The problem
Somewhere below is a line with "s => save_text p s ;;; ret s" and, later, a line with "Definition getMinimumAddress (this"; repeat those two lines and all the lines between them, exactly as they are.

***** Provided data *****

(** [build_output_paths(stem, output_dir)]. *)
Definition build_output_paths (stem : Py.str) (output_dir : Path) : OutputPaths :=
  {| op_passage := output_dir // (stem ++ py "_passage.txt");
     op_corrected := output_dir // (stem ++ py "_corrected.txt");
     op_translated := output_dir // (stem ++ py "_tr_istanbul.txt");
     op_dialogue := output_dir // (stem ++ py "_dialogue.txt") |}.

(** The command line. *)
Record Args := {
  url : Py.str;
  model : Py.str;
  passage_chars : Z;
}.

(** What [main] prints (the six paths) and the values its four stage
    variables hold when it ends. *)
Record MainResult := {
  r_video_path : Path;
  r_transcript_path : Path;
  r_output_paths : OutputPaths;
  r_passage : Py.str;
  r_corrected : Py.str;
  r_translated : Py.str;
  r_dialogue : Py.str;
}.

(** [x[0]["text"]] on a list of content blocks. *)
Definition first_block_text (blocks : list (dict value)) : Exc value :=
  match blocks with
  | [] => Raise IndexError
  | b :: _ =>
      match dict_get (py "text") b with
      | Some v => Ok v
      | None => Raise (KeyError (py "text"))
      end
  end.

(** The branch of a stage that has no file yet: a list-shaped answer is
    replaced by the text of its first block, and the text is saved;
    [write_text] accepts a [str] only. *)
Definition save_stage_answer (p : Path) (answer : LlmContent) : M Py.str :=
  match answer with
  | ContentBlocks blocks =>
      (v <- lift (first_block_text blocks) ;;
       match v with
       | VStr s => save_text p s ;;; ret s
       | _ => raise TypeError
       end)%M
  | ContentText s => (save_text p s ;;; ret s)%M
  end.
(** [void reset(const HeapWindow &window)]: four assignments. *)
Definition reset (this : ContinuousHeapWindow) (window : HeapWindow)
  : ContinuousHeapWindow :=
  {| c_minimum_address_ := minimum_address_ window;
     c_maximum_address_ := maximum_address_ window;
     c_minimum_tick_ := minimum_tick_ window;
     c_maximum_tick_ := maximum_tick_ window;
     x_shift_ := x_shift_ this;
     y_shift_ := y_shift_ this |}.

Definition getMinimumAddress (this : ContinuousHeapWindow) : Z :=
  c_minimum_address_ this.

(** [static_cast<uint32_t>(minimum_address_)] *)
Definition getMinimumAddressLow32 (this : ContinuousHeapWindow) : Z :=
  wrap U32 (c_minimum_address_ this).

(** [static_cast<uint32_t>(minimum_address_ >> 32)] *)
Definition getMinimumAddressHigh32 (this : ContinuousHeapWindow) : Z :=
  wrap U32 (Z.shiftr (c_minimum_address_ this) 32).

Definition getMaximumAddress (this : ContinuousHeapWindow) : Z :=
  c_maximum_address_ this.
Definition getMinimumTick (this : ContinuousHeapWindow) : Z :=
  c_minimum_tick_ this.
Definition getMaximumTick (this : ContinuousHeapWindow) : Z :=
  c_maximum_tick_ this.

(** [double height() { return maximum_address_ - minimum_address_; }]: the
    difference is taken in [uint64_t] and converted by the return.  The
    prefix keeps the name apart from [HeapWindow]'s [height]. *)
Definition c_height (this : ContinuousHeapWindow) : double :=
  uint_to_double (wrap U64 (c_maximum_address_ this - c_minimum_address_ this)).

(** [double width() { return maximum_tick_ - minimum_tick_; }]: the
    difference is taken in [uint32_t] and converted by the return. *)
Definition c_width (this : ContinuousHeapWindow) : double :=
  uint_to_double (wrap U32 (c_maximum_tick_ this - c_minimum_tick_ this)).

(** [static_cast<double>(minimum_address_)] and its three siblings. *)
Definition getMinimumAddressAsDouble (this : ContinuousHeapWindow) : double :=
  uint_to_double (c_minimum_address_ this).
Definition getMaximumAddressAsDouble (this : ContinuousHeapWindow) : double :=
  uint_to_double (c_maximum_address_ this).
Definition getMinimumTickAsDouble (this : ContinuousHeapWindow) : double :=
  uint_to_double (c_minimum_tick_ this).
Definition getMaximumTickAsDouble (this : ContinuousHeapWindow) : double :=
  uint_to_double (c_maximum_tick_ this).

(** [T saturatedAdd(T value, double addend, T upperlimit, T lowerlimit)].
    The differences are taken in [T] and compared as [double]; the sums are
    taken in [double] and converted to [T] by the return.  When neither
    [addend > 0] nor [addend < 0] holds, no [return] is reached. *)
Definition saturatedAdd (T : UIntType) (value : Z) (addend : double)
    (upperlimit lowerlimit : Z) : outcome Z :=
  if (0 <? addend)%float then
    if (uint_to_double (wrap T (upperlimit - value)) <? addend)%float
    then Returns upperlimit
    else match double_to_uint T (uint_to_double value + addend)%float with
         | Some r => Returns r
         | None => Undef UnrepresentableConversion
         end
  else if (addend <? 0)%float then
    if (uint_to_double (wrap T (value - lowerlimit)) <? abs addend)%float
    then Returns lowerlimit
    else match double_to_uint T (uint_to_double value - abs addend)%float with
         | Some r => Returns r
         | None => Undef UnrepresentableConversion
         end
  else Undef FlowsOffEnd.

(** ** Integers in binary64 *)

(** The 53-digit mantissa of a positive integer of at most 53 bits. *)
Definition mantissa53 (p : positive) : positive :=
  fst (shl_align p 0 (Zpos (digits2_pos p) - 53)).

*****

Solution for this task
       | VStr s => save_text p s ;;; ret s
       | _ => raise TypeError
       end)%M
  | ContentText s => (save_text p s ;;; ret s)%M
  end.
(** [void reset(const HeapWindow &window)]: four assignments. *)
Definition reset (this : ContinuousHeapWindow) (window : HeapWindow)
  : ContinuousHeapWindow :=
  {| c_minimum_address_ := minimum_address_ window;
     c_maximum_address_ := maximum_address_ window;
     c_minimum_tick_ := minimum_tick_ window;
     c_maximum_tick_ := maximum_tick_ window;
     x_shift_ := x_shift_ this;
     y_shift_ := y_shift_ this |}.

Definition getMinimumAddress (this : ContinuousHeapWindow) : Z :=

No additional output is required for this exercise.